#### YOUR INSTRUCTIONS:
Find the word "nonzero" in the data, then copy each line where it is found.
###
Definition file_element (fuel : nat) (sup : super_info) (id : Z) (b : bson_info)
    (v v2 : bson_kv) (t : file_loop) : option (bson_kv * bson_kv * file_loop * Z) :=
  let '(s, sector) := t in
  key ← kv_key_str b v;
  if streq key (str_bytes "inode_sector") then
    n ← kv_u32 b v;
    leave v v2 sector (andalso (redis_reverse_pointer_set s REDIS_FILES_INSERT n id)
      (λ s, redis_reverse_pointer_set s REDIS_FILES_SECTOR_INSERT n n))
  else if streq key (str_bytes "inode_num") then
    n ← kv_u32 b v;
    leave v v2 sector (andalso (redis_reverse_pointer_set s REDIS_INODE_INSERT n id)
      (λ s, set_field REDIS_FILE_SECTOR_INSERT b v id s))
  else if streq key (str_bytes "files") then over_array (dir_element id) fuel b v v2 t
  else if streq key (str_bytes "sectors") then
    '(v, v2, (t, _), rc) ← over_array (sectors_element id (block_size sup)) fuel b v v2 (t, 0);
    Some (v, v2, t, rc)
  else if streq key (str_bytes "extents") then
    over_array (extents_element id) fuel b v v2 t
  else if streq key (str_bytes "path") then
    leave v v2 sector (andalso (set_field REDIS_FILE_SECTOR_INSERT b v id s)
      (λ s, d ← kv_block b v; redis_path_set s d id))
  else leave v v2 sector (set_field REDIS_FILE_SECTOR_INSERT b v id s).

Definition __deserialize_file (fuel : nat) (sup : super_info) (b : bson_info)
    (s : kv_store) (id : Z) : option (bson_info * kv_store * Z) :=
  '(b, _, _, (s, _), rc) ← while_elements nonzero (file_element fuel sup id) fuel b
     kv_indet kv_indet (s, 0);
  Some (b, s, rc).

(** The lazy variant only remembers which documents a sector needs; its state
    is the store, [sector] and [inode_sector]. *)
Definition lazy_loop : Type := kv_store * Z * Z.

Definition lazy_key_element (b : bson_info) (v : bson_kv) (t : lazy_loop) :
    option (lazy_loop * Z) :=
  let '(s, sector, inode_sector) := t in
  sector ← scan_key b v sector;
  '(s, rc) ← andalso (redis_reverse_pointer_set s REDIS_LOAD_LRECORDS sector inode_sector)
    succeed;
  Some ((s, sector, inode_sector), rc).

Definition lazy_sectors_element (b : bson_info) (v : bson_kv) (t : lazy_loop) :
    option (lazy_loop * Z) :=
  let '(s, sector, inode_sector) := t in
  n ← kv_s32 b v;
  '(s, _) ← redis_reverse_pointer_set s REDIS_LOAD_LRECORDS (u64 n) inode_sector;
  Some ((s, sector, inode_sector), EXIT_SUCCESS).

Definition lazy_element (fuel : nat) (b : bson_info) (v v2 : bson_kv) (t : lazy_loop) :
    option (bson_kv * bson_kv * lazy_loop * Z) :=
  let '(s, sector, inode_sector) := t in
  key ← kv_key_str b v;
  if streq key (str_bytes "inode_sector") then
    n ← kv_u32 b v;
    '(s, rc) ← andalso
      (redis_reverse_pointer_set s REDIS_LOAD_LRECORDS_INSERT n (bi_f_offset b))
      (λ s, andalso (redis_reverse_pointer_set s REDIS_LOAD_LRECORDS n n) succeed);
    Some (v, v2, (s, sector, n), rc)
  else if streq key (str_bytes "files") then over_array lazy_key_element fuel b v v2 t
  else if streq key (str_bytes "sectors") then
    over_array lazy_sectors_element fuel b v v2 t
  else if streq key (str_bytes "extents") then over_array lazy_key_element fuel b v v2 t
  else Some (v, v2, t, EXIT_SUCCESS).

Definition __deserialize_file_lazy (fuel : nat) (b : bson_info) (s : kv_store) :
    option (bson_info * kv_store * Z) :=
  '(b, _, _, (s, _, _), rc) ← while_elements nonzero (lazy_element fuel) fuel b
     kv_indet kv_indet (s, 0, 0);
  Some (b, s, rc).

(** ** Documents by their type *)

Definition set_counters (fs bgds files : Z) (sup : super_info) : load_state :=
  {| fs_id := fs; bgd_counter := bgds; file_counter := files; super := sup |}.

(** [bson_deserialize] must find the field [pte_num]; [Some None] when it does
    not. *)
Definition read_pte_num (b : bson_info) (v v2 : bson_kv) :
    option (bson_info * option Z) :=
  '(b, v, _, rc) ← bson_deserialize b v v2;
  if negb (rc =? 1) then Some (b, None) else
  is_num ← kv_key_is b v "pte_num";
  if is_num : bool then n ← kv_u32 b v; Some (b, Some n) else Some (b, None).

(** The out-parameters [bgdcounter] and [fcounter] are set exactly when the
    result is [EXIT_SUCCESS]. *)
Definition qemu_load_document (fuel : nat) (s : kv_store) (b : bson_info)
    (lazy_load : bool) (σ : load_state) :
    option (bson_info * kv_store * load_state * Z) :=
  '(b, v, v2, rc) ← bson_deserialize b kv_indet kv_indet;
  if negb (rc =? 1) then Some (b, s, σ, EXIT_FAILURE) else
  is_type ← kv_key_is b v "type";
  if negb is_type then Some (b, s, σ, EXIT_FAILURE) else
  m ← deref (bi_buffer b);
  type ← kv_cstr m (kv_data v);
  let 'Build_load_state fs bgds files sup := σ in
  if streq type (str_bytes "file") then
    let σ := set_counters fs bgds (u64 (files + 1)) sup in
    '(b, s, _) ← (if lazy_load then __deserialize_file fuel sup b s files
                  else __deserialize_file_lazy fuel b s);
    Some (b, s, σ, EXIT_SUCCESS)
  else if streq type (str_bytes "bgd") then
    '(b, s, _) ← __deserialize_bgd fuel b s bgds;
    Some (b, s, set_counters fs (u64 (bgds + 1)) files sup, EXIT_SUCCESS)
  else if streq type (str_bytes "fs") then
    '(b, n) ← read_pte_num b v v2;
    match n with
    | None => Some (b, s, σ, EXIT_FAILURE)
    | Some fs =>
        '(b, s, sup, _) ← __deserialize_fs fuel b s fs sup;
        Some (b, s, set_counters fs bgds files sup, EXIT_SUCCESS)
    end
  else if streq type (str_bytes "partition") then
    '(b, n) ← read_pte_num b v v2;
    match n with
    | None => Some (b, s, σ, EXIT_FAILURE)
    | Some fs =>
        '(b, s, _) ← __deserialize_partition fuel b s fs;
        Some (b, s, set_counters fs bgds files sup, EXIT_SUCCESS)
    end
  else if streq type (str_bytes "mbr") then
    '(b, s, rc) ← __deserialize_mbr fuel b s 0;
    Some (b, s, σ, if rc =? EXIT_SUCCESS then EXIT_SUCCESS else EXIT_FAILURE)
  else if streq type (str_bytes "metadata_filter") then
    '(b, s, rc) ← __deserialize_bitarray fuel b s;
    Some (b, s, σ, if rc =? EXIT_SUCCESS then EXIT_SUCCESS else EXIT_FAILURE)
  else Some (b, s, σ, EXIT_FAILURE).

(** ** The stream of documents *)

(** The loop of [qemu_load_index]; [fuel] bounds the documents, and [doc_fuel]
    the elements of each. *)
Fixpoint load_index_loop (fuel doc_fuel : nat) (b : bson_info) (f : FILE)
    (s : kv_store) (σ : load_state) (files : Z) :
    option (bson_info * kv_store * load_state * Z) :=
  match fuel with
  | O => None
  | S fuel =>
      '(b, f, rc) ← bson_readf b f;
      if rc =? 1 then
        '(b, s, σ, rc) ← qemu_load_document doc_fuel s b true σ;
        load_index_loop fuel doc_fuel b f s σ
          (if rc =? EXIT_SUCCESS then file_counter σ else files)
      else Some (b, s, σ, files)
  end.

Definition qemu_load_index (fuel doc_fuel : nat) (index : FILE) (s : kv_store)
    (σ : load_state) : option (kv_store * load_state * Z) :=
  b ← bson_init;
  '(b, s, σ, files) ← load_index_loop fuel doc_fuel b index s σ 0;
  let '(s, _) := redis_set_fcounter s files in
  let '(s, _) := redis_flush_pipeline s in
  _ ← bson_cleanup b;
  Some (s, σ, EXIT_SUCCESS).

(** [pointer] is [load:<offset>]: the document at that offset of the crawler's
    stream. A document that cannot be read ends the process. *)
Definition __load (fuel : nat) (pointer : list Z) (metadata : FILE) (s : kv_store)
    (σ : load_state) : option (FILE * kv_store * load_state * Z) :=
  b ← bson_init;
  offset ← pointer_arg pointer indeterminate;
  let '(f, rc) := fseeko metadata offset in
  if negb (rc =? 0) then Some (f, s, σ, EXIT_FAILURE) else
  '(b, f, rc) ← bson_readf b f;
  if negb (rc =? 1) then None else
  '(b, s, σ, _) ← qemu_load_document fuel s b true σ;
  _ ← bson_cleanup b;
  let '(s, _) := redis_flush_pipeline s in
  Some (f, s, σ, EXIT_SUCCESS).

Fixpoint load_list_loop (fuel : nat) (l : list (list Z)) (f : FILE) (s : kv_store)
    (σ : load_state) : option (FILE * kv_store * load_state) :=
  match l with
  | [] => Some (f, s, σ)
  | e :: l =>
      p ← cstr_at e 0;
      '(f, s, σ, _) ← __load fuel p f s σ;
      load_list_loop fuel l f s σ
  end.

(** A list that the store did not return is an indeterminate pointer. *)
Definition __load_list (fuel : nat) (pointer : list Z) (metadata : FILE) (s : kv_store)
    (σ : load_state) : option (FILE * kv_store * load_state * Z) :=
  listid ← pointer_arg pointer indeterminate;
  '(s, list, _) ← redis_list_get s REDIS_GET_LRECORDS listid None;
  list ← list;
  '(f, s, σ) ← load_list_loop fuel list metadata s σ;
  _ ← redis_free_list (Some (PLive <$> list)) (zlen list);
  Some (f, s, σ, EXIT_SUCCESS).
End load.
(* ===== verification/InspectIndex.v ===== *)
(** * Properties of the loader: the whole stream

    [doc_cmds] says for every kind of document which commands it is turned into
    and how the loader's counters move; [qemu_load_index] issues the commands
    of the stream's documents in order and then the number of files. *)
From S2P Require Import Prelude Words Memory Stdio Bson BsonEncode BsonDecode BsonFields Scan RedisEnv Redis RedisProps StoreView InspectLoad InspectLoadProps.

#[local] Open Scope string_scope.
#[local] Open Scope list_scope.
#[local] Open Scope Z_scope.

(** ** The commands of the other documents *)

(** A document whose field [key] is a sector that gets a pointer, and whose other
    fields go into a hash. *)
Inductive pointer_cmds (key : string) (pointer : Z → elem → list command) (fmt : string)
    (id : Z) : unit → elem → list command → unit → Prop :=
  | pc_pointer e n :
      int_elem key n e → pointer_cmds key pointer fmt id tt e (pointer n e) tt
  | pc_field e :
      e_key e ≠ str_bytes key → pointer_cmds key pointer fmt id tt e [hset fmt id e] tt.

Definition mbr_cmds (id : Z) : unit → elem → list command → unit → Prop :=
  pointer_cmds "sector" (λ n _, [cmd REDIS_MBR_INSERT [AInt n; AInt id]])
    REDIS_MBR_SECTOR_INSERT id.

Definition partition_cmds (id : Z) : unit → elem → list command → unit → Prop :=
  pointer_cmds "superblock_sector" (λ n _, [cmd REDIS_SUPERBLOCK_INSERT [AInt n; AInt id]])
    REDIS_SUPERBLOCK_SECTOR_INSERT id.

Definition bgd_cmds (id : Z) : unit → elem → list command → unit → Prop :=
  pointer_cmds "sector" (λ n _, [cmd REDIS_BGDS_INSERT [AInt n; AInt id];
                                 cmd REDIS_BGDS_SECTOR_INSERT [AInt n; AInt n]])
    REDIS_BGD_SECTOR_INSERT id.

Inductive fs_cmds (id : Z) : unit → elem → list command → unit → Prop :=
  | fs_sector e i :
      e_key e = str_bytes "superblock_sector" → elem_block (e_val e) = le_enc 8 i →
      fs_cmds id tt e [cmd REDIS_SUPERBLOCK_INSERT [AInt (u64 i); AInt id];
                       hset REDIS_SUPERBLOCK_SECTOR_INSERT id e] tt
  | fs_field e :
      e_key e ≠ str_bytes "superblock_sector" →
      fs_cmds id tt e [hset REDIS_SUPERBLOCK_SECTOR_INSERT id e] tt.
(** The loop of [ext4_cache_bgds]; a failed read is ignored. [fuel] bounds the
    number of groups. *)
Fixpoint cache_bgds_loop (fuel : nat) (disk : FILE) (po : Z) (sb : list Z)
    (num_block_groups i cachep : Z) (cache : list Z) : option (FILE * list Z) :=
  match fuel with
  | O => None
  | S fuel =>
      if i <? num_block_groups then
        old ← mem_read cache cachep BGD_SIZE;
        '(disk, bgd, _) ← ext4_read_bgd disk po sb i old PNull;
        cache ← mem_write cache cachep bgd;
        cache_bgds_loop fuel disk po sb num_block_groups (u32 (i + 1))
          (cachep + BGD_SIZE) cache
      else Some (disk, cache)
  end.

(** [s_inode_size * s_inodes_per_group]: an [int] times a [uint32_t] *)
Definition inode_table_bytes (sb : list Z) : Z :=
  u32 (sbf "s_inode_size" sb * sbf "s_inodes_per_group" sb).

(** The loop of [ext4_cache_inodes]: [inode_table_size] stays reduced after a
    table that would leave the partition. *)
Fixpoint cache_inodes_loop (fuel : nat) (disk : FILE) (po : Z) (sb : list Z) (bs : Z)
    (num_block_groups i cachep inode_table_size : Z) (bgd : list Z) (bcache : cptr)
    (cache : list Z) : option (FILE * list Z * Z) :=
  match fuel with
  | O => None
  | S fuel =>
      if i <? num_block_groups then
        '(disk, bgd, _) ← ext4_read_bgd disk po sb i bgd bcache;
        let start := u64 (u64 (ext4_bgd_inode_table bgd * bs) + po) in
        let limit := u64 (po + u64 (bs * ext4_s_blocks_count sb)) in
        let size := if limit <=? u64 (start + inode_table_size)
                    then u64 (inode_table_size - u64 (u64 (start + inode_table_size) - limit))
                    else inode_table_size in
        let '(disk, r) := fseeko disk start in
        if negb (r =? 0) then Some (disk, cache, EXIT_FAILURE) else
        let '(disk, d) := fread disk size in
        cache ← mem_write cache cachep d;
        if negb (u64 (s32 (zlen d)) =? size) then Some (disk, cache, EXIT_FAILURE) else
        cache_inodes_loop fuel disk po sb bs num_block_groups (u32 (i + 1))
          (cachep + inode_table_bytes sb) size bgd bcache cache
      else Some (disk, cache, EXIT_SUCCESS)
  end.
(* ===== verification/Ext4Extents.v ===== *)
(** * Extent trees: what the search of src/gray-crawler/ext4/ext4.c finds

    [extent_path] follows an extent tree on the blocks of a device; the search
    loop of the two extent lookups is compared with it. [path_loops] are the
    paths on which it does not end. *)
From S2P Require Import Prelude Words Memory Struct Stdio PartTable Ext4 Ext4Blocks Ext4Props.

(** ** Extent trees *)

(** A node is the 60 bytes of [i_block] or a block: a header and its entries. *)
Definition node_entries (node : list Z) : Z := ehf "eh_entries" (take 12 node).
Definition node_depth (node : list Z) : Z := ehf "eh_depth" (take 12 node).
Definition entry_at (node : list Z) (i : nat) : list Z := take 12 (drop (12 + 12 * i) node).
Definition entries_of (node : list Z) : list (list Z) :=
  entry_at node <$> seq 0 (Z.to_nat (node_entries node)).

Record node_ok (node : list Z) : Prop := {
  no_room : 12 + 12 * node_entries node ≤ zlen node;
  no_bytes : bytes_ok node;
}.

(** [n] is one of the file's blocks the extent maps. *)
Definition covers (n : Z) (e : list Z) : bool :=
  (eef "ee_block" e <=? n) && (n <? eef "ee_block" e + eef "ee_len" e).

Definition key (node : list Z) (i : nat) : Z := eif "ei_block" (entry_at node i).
###
#### FINISHED TASK:
  '(b, _, _, (s, _), rc) ← while_elements nonzero (file_element fuel sup id) fuel b
  '(b, _, _, (s, _, _), rc) ← while_elements nonzero (lazy_element fuel) fuel b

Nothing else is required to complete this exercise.